HIV-1 infection, response to treatment and establishment of viral latency in a novel humanized T cell-only mouse (TOM) model
© Honeycutt et al.; licensee BioMed Central Ltd. 2013
Received: 14 August 2013
Accepted: 15 October 2013
Published: 24 October 2013
The major targets of HIV infection in humans are CD4+ T cells. CD4+ T cell depletion is a hallmark of AIDS. Previously, the SCID-hu thy/liv model was used to study the effect of HIV on thymopoeisis in vivo. However, these mice did not develop high levels of peripheral T cell reconstitution and required invasive surgery for infection and analysis. Here, we describe a novel variant of this model in which thy/liv implantation results in systemic reconstitution with human T cells in the absence of any other human hematopoietic lineages.
NOD/SCID-hu thy/liv and NSG-hu thy/liv mice were created by implanting human fetal thymus and liver tissues under the kidney capsule of either NOD/SCID or NSG mice. In contrast to NOD/SCID-hu thy/liv mice that show little or no human cells in peripheral blood or tissues, substantial systemic human reconstitution occurs in NSG-hu thy/liv. These mice are exclusively reconstituted with human T cells (i.e. T-cell only mice or TOM). Despite substantial levels of human T cells no signs of graft-versus-host disease (GVHD) were noted in these mice over a period of 14 months. TOM are readily infected after parenteral exposure to HIV-1. HIV replication is sustained in peripheral blood at high levels and results in modest reduction of CD4+ T cells. HIV-1 replication in TOM responds to daily administration of combination antiretroviral therapy (ART) resulting in strong suppression of virus replication as determined by undetectable viral load in plasma. Latently HIV infected resting CD4+ T cells can be isolated from suppressed mice that can be induced to express HIV ex-vivo upon activation demonstrating the establishment of latency in vivo.

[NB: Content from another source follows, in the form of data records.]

(** One iteration of the loop of [Replace]. *)
Definition add_peer (defaultPort : Z) (next : gmap string peerEntry) (n : PeerNode) : gmap string peerEntry :=
  match peer_addresses n with
  | [] => next
  | a :: rest =>
      let port := if pn_Port n =? 0 then defaultPort else pn_Port n in
      let id := if bool_decide (pn_ID n = "") then a else pn_ID n in
      <[id := mkPeerEntry ((fun a => JoinHostPort a (Itoa port)) <$> a :: rest) (ClusterUUIDFromTXT (pn_TXT n))]> next
  end.

Section Peers.
Context `{!MapRange}.

(** [relayPeerSource.Nodes] *)
Definition relay_Nodes (r : relayPeerSource) : list PeerNode := (range (rs_peers r)).*2.

Definition Replace (p : peerSet) (nodes : list PeerNode) : peerSet * (list string * list string) :=
  let next := foldl (add_peer (ps_defaultPort p)) ∅ nodes in
  (mkPeerSet (ps_defaultPort p) next,
   (List.filter (fun id => negb (bool_decide (is_Some (ps_peers p !! id)))) (range next).*1,
    List.filter (fun id => negb (bool_decide (is_Some (next !! id)))) (range (ps_peers p)).*1)).

Definition targets (p : peerSet) : list target :=
  (fun x => mkTarget x.1 (pe_candidates x.2) (pe_uuid x.2)) <$> range (ps_peers p).
End Peers.

Definition count (p : peerSet) : nat := size (ps_peers p).

(** * Delivery (broadcast.go) *)

Definition maxBroadcastAttempts : Z := 3.
Definition retryBaseDelay : Z := 200 * (second / 1000).

(** How one POST ended. *)
Inductive post_result : Type := PostOK | PostStatus (code : Z) | PostTransport.

(** What one attempt meets: cancellation before it, whether the peer is pinned, the
    address the chooser answers, the POST's outcome, cancellation during the wait. *)
Record attempt_env : Type := mkAttempt {
  at_cancelled : bool;
  at_pinned : bool;
  at_hostport : string;
  at_post : post_result;
  at_wait_cancelled : bool
}.

Inductive action : Type :=
| APost (hostport : string) (r : post_result)
| AForget (id : string)
| AWait (delay : Z).
Definition parseLifecycle (params : json) : Workload + parse_error :=
  match dec_struct (fun l a => field (dec_ptr (dec_struct unmarshal_workload) zero_workload) "workloadInfo" l a) None params with
  | None => inr EInvalidParams
  | Some None => inr (EMissing "params.workloadInfo")
  | Some (Some w) =>
      if bool_decide (w_ID w = "") then inr (ERequired "id")
      else if bool_decide (w_Model w = "") then inr (ERequired "model")
      else if bool_decide (w_Engine w = "") then inr (ERequired "engine")
      else if bool_decide (w_State w = "") then inr (ERequired "state")
      else if bool_decide (w_OriginatedFrom w = "") then inr (ERequired "originatedFrom")
      else inl w
  end.

Definition parseRemove (params : json) : (string * string) + parse_error :=
  match dec_struct (fun l (a : string * string) =>
          match field dec_string "workloadId" l a.1, field dec_string "originatedFrom" l a.2 with
          | Some id, Some origin => Some (id, origin) | _, _ => None end) ("", "") params with
  | None => inr EInvalidParams
  | Some (id, origin) => if bool_decide (id = "") then inr (EMissing "params.workloadId") else inl (id, origin)
  end.

(** ** Progress frames; [ParseFloat] converts the text of a literal that is no integer. *)

Section Frames.
Context (ParseFloat : string -> option spec_float).

Definition dec_float64 (a : spec_float) (v : json) : option spec_float :=
  match v with
  | JNull => Some a
  | JInt z => match F64.of_Z z with S754_infinity _ => None | x => Some x end
  | JNum lit => ParseFloat lit
  | _ => None
  end.

Definition unmarshal_engine_progress (l : members) (e : LiveProgress.EngineProgress) : option LiveProgress.EngineProgress :=
  match field dec_string "requestId" l (LiveProgress.ep_RequestID e), field dec_string "phase" l (LiveProgress.ep_Phase e),
        field (dec_ptr dec_int64 0) "generatedTokens" l (LiveProgress.ep_GeneratedTokens e),
        field (dec_ptr dec_float64 (F64.of_Z 0)) "tokensPerSecond" l (LiveProgress.ep_TokensPerSecond e),
        field (dec_ptr dec_float64 (F64.of_Z 0)) "prefillProgress" l (LiveProgress.ep_PrefillProgress e),
        field (dec_ptr dec_int64 0) "queuePosition" l (LiveProgress.ep_QueuePosition e) with
  | Some id, Some phase, Some gen, Some tps, Some pre, Some pos => Some (LiveProgress.mkEngineProgress id phase gen tps pre pos)
  | _, _, _, _, _, _ => None
  end.

Definition unmarshal_frame (l : members) (f : LiveProgress.ProgressFrame) : option LiveProgress.ProgressFrame :=
  match field dec_string "jobId" l (LiveProgress.pf_JobID f), field dec_string "nodeId" l (LiveProgress.pf_NodeID f),
        field dec_string "originatedFrom" l (LiveProgress.pf_OriginatedFrom f),
        field dec_string "engine" l (LiveProgress.pf_Engine f), field dec_string "runId" l (LiveProgress.pf_RunID f),
        field (dec_ptr dec_int64 0) "elapsedMs" l (LiveProgress.pf_ElapsedMs f),
        field (dec_ptr dec_int64 0) "chunks" l (LiveProgress.pf_Chunks f),
        field (dec_ptr dec_int64 0) "bytes" l (LiveProgress.pf_Bytes f),
        field (dec_ptr dec_int64 0) "ttfbMs" l (LiveProgress.pf_TTFBMs f),
        field (dec_ptr (dec_struct unmarshal_engine_progress) (LiveProgress.mkEngineProgress "" "" None None None None))
          "engineProgress" l (LiveProgress.pf_EngineProgress f) with
  | Some job, Some node, Some origin, Some engine, Some run, Some elapsed, Some chunks, Some bytes, Some ttfb, Some ep =>
      Some (LiveProgress.mkFrame job node origin engine run elapsed chunks bytes ttfb ep)
  | _, _, _, _, _, _, _, _, _, _ => None
  end.

Definition parseProgress (params : json) : LiveProgress.ProgressFrame + parse_error :=
  match dec_struct unmarshal_frame (LiveProgress.mkFrame "" "" "" "" "" None None None None None) params with
  | None => inr EInvalidParams
  | Some f => if bool_decide (LiveProgress.pf_JobID f = "") then inr (EMissing "params.jobId") else inl f
  end.
End Frames.

Definition isResyncFrame (params : json) : bool :=
  match dec_struct (fun l a => field dec_bool "resync" l a) false params with Some b => b | None => false end.

(** * The manager (manager.go) *)

Definition resyncInterval : Z := 30 * second.
Definition terminalRetention : Z := 2 * resyncInterval.
Definition broadcastQueueDepth : nat := 1024.

Definition workloadKey : Type := Key.

Record workloadEvent : Type := mkEvent {
  we_method : string;
  we_params : json;
  we_terminal : bool;
  we_expiresAt : option Z
}.

(** A JSON-RPC frame; an absent member is [None]. *)
Record Message : Type := mkMessage {
  msg_JSONRPC : string;
  msg_ID : option json;
  msg_Method : string;
  msg_Params : option json
}.

Definition IsRequest (m : Message) : bool := bool_decide (msg_ID m <> None) && negb (bool_decide (msg_Method m = "")).
Definition IsResponse (m : Message) : bool := bool_decide (msg_ID m <> None) && bool_decide (msg_Method m = "").

(** A frame of the broadcast queue, before it is marshalled. *)
Record frame : Type := mkFrame { fr_method : string; fr_params : json }.

Inductive reply : Type := Respond (id : option json) (result : json) | RespondError (id : option json) (code : Z).

(** [m_sent] is the history of the broadcast worker: the frames it has taken. *)
Record Manager : Type := mkManager {
  m_active : gmap workloadKey workloadEvent;
  m_queue : list frame;
  m_sent : list frame;
  m_relay : Broadcast.relayPeerSource;
  m_peers : Broadcast.peerSet;
  m_level : string;
  m_replies : list reply;
  m_stopped : bool
}.

Definition NewManager (port : Z) (selfUUID : string) : Manager :=
  mkManager ∅ [] [] (Broadcast.newRelayPeerSource selfUUID) (Broadcast.newPeerSet port) "info" [] false.

Definition with_active (m : Manager) (a : gmap workloadKey workloadEvent) : Manager :=
  mkManager a (m_queue m) (m_sent m) (m_relay m) (m_peers m) (m_level m) (m_replies m) (m_stopped m).
Definition with_queue (m : Manager) (q sent : list frame) : Manager :=
  mkManager (m_active m) q sent (m_relay m) (m_peers m) (m_level m) (m_replies m) (m_stopped m).
Definition with_peers (m : Manager) (r : Broadcast.relayPeerSource) (p : Broadcast.peerSet) : Manager :=
  mkManager (m_active m) (m_queue m) (m_sent m) r p (m_level m) (m_replies m) (m_stopped m).
Definition answer (m : Manager) (r : reply) : Manager :=
  mkManager (m_active m) (m_queue m) (m_sent m) (m_relay m) (m_peers m) (m_level m) (m_replies m ++ [r]) (m_stopped m).
Definition set_level (m : Manager) (level : string) : Manager :=
  mkManager (m_active m) (m_queue m) (m_sent m) (m_relay m) (m_peers m) level (m_replies m) (m_stopped m).
Definition stop (m : Manager) : Manager :=
  mkManager (m_active m) (m_queue m) (m_sent m) (m_relay m) (m_peers m) (m_level m) (m_replies m) true.

(** [trackActive]: a terminal that is held is not replaced by a non-terminal event. *)
Definition trackActive (m : Manager) (key : workloadKey) (method : string) (params : json) (state : string) (now : Z) : Manager :=
  let terminal := bool_decide (state = StateCompleted) || bool_decide (state = StateFailed) in
  let stale := match m_active m !! key with Some cur => we_terminal cur && negb terminal | None => false end in
  if stale then m
  else if terminal then with_active m (<[key := mkEvent method params true (Some (now + terminalRetention))]> (m_active m))
  else with_active m (<[key := mkEvent method params false None]> (m_active m)).

Definition untrackActive (m : Manager) (origin id : string) : Manager :=
  with_active m (filter (fun '(k, _) => negb (bool_decide (WorkloadStore.k_Origin k = origin) &&
                                              bool_decide (WorkloadStore.k_ID k = id)) = true) (m_active m)).

(** [broadcastFrame]: a full queue drops the frame. *)
Definition broadcastFrame (m : Manager) (method : string) (params : json) : Manager :=
  if Nat.ltb (length (m_queue m)) broadcastQueueDepth
  then with_queue m (m_queue m ++ [mkFrame method params]) (m_sent m)
  else m.

(** The parameters of a re-assertion.  [null] would unmarshal into a nil map: [None]. *)
Definition resync_params (params : json) : option json :=
  match params with
  | JObj l => Some (marshal_map (<["resync" := JBool true]> (object_map l)))
  | JNull => None
  | _ => Some params
  end.

Definition broadcastResync (m : Manager) (method : string) (params : json) : option Manager :=
  match resync_params params with Some reframed => Some (broadcastFrame m method reframed) | None => None end.

Definition expired (now : Z) (ev : workloadEvent) : bool :=
  we_terminal ev && match we_expiresAt ev with Some t => t <? now | None => false end.

Section Manager.
Context `{!MapRange} (ParseFloat : string -> option spec_float) (decode_nodes : json -> option (list DirectoryNode)).

(** [activeSnapshot]: the expired terminals go, the rest is returned in iteration order. *)
Definition activeSnapshot (m : Manager) (now : Z) : Manager * list workloadEvent :=
  (with_active m (filter (fun '(_, ev) => expired now ev = false) (m_active m)),
   List.filter (fun ev => negb (expired now ev)) (range (m_active m)).*2).

Definition broadcastSnapshot (m : Manager) (now : Z) : option Manager :=
  let '(m, snapshot) := activeSnapshot m now in
  foldl (fun acc ev => match acc with Some m => broadcastResync m (we_method ev) (we_params ev) | None => None end)
    (Some m) snapshot.

(** A parser applied to parameters that may be absent. *)
Definition parse_with {A} (parse : json -> A + parse_error) (params : option json) : A + parse_error :=
  match params with Some v => parse v | None => inr EInvalidParams end.

Definition key_of (w : Workload) : workloadKey := mkKey (w_OriginatedFrom w) (w_Engine w) (w_RunID w) (w_ID w).

Definition handleLocalLifecycle (m : Manager) (msg : Message) (now : Z) : Manager :=
  match msg_Params msg with
  | None => m
  | Some params =>
      match parseLifecycle params with
      | inr _ => m
      | inl wl => broadcastFrame (trackActive m (key_of wl) (msg_Method msg) params (w_State wl) now) (msg_Method msg) params
      end
  end.

Definition handleLocalProgress (m : Manager) (msg : Message) : Manager :=
  match msg_Params msg with
  | None => m
  | Some params =>
      match parseProgress ParseFloat params with inr _ => m | inl _ => broadcastFrame m (msg_Method msg) params end
  end.

Definition handleLocalRemove (m : Manager) (msg : Message) : Manager :=
  match msg_Params msg with
  | None => m
  | Some params =>
      match parseRemove params with
      | inr _ => m
      | inl (workloadID, nodeID) => broadcastFrame (untrackActive m nodeID workloadID) (msg_Method msg) params
      end
  end.

Definition applyDiscovery (m : Manager) (msg : Message) : Manager :=
  match msg_Params msg ≫= decode_nodes with
  | None => m
  | Some nodes => with_peers m (Broadcast.relay_set (m_relay m) nodes) (m_peers m)
  end.

(** [applog.HandleSetLevelParams] *)
Definition ParseLevel (s : string) : option string :=
  let s := ToLower (TrimSpace s) in
  if bool_decide (s = "debug") then Some "debug"
  else if bool_decide (s = "") || bool_decide (s = "info") then Some "info"
  else if bool_decide (s = "warn") || bool_decide (s = "warning") then Some "warn"
  else if bool_decide (s = "error") || bool_decide (s = "err") then Some "error"
  else None.

Definition HandleSetLevelParams (params : option json) : option string :=
  match params with
  | None => ParseLevel ""
  | Some v => match dec_struct (fun l a => field dec_string "level" l a) "" v with Some s => ParseLevel s | None => None end
  end.

Definition handleMessage (m : Manager) (msg : Message) (now : Z) : Manager :=
  if IsResponse msg then m
  else if bool_decide (msg_Method msg = "log/set-level") then
    match HandleSetLevelParams (msg_Params msg) with
    | None => if IsRequest msg then answer m (RespondError (msg_ID msg) (-32602)) else m
    | Some level =>
        let m := set_level m level in
        if IsRequest msg then answer m (Respond (msg_ID msg) (JObj [("level", JStr level)])) else m
    end
  else if bool_decide (msg_Method msg = "worker/health") then
    if IsRequest msg then answer m (Respond (msg_ID msg) (JObj [("ok", JBool true)])) else m
  else if bool_decide (msg_Method msg = "discovery:nodes") then applyDiscovery m msg
  else if isLifecycleMethod (msg_Method msg) then handleLocalLifecycle m msg now
  else if bool_decide (msg_Method msg = MethodProgress) then handleLocalProgress m msg
  else if bool_decide (msg_Method msg = MethodRemove) then handleLocalRemove m msg
  else if bool_decide (msg_Method msg = "shutdown") then
    stop (if IsRequest msg then answer m (Respond (msg_ID msg) JNull) else m)
  else if IsRequest msg then answer m (RespondError (msg_ID msg) (-32601)) else m.

(** [refreshPeers]: a new peer is backfilled. *)
Definition refreshPeers (m : Manager) (now : Z) : option Manager :=
  let '(p, (added, removed)) := Broadcast.Replace (m_peers m) (Broadcast.relay_Nodes (m_relay m)) in
  let m := with_peers m (m_relay m) p in
  if bool_decide (added = []) then Some m else broadcastSnapshot m now.

(** [broadcastLoop] takes the next frame. *)
Definition take_frame (m : Manager) : Manager :=
  match m_queue m with [] => m | f :: q => with_queue m q (m_sent m ++ [f]) end.

(** The manager's goroutines: a message of the broker, the heartbeat, the discovery
    tick, a change of membership, the broadcast worker. *)
Inductive mevent : Type :=
| MMessage (msg : Message) (now : Z)
| MHeartbeat (now : Z)
| MDiscovery (now : Z)
| MMembership (now : Z)
| MTake.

NSG-hu thy/liv mice are systemically reconstituted with human T cells. No other human lymphoid lineages are present in these mice (i.e. monocytes/macrophages, B cells and DC are all absent). These T cell only mice do not develop GVHD, are susceptible to HIV-1 infection and can efficiently maintain virus replication. HIV infected TOM undergoing ART harbor latently infected, resting CD4+ T cells.
SCID-hu thy/liv mice develop a bona-fide human thymic organ and have a marginal level of systemic reconstitution with human T cells [1, 2]. The human thymic organoid present in the SCID-hu model is susceptible to HIV infection . However, infection of these animals requires this tissue to be surgically exposed and virus administration via direct injection . HIV injection results in infection of the human thymocytes present but there is no viremia in these mice, thus analysis of virus replication and its effect on thymocytes requires surgical removal of a piece of tissue . Subsequent monitoring of infection over time also requires additional surgical collection of tissue for analysis. Although the use of this model is extremely labor intensive and requires large numbers of animals to make meaningful observations, the SCID thy/liv model has been extensively used to evaluate HIV pathogenesis of the thymus, the effect of HIV on thymocyte development, the establishment of HIV latency in thymocytes in vivo, the efficacy of antiviral drugs on thymocytes and the role of auxiliary genes of HIV in virus replication and CD4+ thymocyte destruction [5–8].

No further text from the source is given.